### Try it
Nothing may be left out, so copy every entry exactly.

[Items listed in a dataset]
Lemma unnamed_selected n acc l : n ∉ acc_names acc -> Forall (fun y => path_name y <> n) l ->
  n ∉ acc_names (foldl add_selected acc l).
Proof.
  revert acc. induction l as [|x l IH]; intros acc Hn Hl; [done|]. cbn. apply Forall_cons in Hl as [Hx Hl]. apply IH; [|done].
  unfold add_selected, add_path, add_backend. case_bool_decide; cbn; [done|]. unfold path_name in Hx. set_solver.
Qed.

(** The first path with a backend name creates the backend. *)
Lemma first_backend acc l1 x l2 : path_name x ∉ acc_names acc -> Forall (fun y => path_name y <> path_name x) l1 ->
  new_backend (path_name x) (path_upstreams x) ∈ acc_backends (foldl add_selected acc (l1 ++ x :: l2)).
Proof.
  intros Hn Hl. rewrite foldl_app. cbn. pose proof (unnamed_selected _ _ _ Hn Hl) as Hn'.
  set (acc1 := foldl add_selected acc l1) in *. apply (foldl_inv (fun a => _ ∈ acc_backends a)).
  - unfold add_selected, add_path, add_backend. fold (path_name x). rewrite bool_decide_eq_false_2 by done. cbn.
    apply elem_of_app. right. by left.
  - intros a y Ha _. by apply (extends_add _ _ _ a).
Qed.

Definition port_of (svc : KService) : Z := default 80%Z (svc_port svc).

(** Names as the API server admits them: a Service's and a namespace's are DNS
    labels, an Ingress's is a DNS subdomain; ports have 16 bits. *)
Definition backend_wf (b : KBackend) : bool :=
  match kb_service b with
  | Some svc => label (svc_name svc) && (0 <=? port_of svc)%Z && (port_of svc <? 65536)%Z
  | None => true
  end.
Definition path_wf (x : IngressPathRef) : bool :=
  subdomain (ki_name x.1.1) && label (ingress_ns x.1.1) && backend_wf (kp_backend x.2).
Definition route_backend_wf (r : KHTTPRoute) (b : HTTPBackendRef) : bool :=
  negb (is_service_backend_ref b) || label (br_name b) && label (default (route_ns r) (br_namespace b)).
Definition cluster_wf (cl : Cluster) (ings : list KIngress) : bool :=
  forallb path_wf (selected_paths ings)
  && forallb (fun r => forallb (fun rule => forallb (route_backend_wf r) (rr_backends rule)) (hr_rules r)) (default [] (cl_routes cl)).

Lemma cluster_wf_path cl ings x : cluster_wf cl ings = true -> x ∈ selected_paths ings ->
  subdomain (ki_name x.1.1) = true /\ label (ingress_ns x.1.1) = true /\ backend_wf (kp_backend x.2) = true.
Proof.
  unfold cluster_wf. rewrite andb_true_iff, forallb_forall. intros [Hw _] Hx. apply list_elem_of_In, Hw in Hx.
  unfold path_wf in Hx. rewrite !andb_true_iff in Hx. tauto.
Qed.

Lemma cluster_wf_route cl ings r b : cluster_wf cl ings = true -> r ∈ default [] (cl_routes cl) -> backend_of_route r b ->
  route_backend_wf r b = true.
Proof.
  unfold cluster_wf. rewrite andb_true_iff. intros [_ Hw] Hr (rule & Hrule & Hb). rewrite forallb_forall in Hw.
  apply list_elem_of_In, Hw in Hr. rewrite forallb_forall in Hr. apply list_elem_of_In, Hr in Hrule.
  rewrite forallb_forall in Hrule. by apply list_elem_of_In, Hrule in Hb.
Qed.

(** A backend name that ends in a colon and a number. *)
Definition with_port (n : str) : Prop := exists a d, n = a ++ ":"%byte :: show_N d.

Lemma service_name_port b n svc : backend_wf b = true -> kb_service b = Some svc ->
  backend_name_for b n = svc_name svc ++ "."%byte :: n ++ ":"%byte :: show_N (Z.to_N (port_of svc)).
Proof.
  unfold backend_wf, backend_name_for. intros Hw Hs. rewrite Hs in *. rewrite !andb_true_iff in Hw. destruct Hw as [[_ Hp] _].
  apply Z.leb_le in Hp. unfold port_of in *. unfold show_Z. by rewrite (proj2 (Z.ltb_ge _ _)) by lia.
Qed.

Lemma dotted_no_port x n : (":"%byte ∉ n) -> ~ with_port (x ++ "."%byte :: n).
Proof.
  intros Hn (a & d & He). assert (Hd : ":"%byte ∉ show_N d) by (by apply show_N_no).
  apply (f_equal (rsplit_once ":")) in He. rewrite rsplit_once_app in He by done.
  apply rsplit_once_Some in He as [He _]. destruct (rsplit_once ":" x) as [[x1 x2]|] eqn:Ex.
  - apply rsplit_once_Some in Ex as [-> Hx2]. rewrite <- app_assoc in He. cbn in He.
    apply (f_equal (rsplit_once ":")) in He. rewrite !rsplit_once_app in He.
    + injection He as _ He. assert (Hdot : "."%byte ∉ show_N d) by (by apply show_N_no). apply Hdot. rewrite <- He. set_solver.
    + done.
    + rewrite not_elem_of_app, not_elem_of_cons. by split_and!.
  - apply rsplit_once_None in Ex. assert (Hin : ":"%byte ∈ x ++ "."%byte :: n) by (rewrite He; set_solver).
    apply elem_of_app in Hin as [Hin|[Hin|Hin]%elem_of_cons]; done.
Qed.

### Expected output
Lemma unnamed_selected n acc l : n ∉ acc_names acc -> Forall (fun y => path_name y <> n) l ->
  n ∉ acc_names (foldl add_selected acc l).
Proof.
  revert acc. induction l as [|x l IH]; intros acc Hn Hl; [done|]. cbn. apply Forall_cons in Hl as [Hx Hl]. apply IH; [|done].
  unfold add_selected, add_path, add_backend. case_bool_decide; cbn; [done|]. unfold path_name in Hx. set_solver.
Qed.

(** The first path with a backend name creates the backend. *)
Lemma first_backend acc l1 x l2 : path_name x ∉ acc_names acc -> Forall (fun y => path_name y <> path_name x) l1 ->
  new_backend (path_name x) (path_upstreams x) ∈ acc_backends (foldl add_selected acc (l1 ++ x :: l2)).
Proof.
  intros Hn Hl. rewrite foldl_app. cbn. pose proof (unnamed_selected _ _ _ Hn Hl) as Hn'.
  set (acc1 := foldl add_selected acc l1) in *. apply (foldl_inv (fun a => _ ∈ acc_backends a)).
  - unfold add_selected, add_path, add_backend. fold (path_name x). rewrite bool_decide_eq_false_2 by done. cbn.
    apply elem_of_app. right. by left.
  - intros a y Ha _. by apply (extends_add _ _ _ a).
Qed.

Definition port_of (svc : KService) : Z := default 80%Z (svc_port svc).

(** Names as the API server admits them: a Service's and a namespace's are DNS
    labels, an Ingress's is a DNS subdomain; ports have 16 bits. *)
Definition backend_wf (b : KBackend) : bool :=
  match kb_service b with
  | Some svc => label (svc_name svc) && (0 <=? port_of svc)%Z && (port_of svc <? 65536)%Z
  | None => true
  end.
Definition path_wf (x : IngressPathRef) : bool :=
  subdomain (ki_name x.1.1) && label (ingress_ns x.1.1) && backend_wf (kp_backend x.2).
Definition route_backend_wf (r : KHTTPRoute) (b : HTTPBackendRef) : bool :=
  negb (is_service_backend_ref b) || label (br_name b) && label (default (route_ns r) (br_namespace b)).
Definition cluster_wf (cl : Cluster) (ings : list KIngress) : bool :=
  forallb path_wf (selected_paths ings)
  && forallb (fun r => forallb (fun rule => forallb (route_backend_wf r) (rr_backends rule)) (hr_rules r)) (default [] (cl_routes cl)).

Lemma cluster_wf_path cl ings x : cluster_wf cl ings = true -> x ∈ selected_paths ings ->
  subdomain (ki_name x.1.1) = true /\ label (ingress_ns x.1.1) = true /\ backend_wf (kp_backend x.2) = true.
Proof.
  unfold cluster_wf. rewrite andb_true_iff, forallb_forall. intros [Hw _] Hx. apply list_elem_of_In, Hw in Hx.
  unfold path_wf in Hx. rewrite !andb_true_iff in Hx. tauto.
Qed.

Lemma cluster_wf_route cl ings r b : cluster_wf cl ings = true -> r ∈ default [] (cl_routes cl) -> backend_of_route r b ->
  route_backend_wf r b = true.
Proof.
  unfold cluster_wf. rewrite andb_true_iff. intros [_ Hw] Hr (rule & Hrule & Hb). rewrite forallb_forall in Hw.
  apply list_elem_of_In, Hw in Hr. rewrite forallb_forall in Hr. apply list_elem_of_In, Hr in Hrule.
  rewrite forallb_forall in Hrule. by apply list_elem_of_In, Hrule in Hb.
Qed.

(** A backend name that ends in a colon and a number. *)
Definition with_port (n : str) : Prop := exists a d, n = a ++ ":"%byte :: show_N d.

Lemma service_name_port b n svc : backend_wf b = true -> kb_service b = Some svc ->
  backend_name_for b n = svc_name svc ++ "."%byte :: n ++ ":"%byte :: show_N (Z.to_N (port_of svc)).
Proof.
  unfold backend_wf, backend_name_for. intros Hw Hs. rewrite Hs in *. rewrite !andb_true_iff in Hw. destruct Hw as [[_ Hp] _].
  apply Z.leb_le in Hp. unfold port_of in *. unfold show_Z. by rewrite (proj2 (Z.ltb_ge _ _)) by lia.
Qed.

Lemma dotted_no_port x n : (":"%byte ∉ n) -> ~ with_port (x ++ "."%byte :: n).
Proof.
  intros Hn (a & d & He). assert (Hd : ":"%byte ∉ show_N d) by (by apply show_N_no).
  apply (f_equal (rsplit_once ":")) in He. rewrite rsplit_once_app in He by done.
  apply rsplit_once_Some in He as [He _]. destruct (rsplit_once ":" x) as [[x1 x2]|] eqn:Ex.
  - apply rsplit_once_Some in Ex as [-> Hx2]. rewrite <- app_assoc in He. cbn in He.
    apply (f_equal (rsplit_once ":")) in He. rewrite !rsplit_once_app in He.
    + injection He as _ He. assert (Hdot : "."%byte ∉ show_N d) by (by apply show_N_no). apply Hdot. rewrite <- He. set_solver.
    + done.
    + rewrite not_elem_of_app, not_elem_of_cons. by split_and!.
  - apply rsplit_once_None in Ex. assert (Hin : ":"%byte ∈ x ++ "."%byte :: n) by (rewrite He; set_solver).
    apply elem_of_app in Hin as [Hin|[Hin|Hin]%elem_of_cons]; done.
Qed.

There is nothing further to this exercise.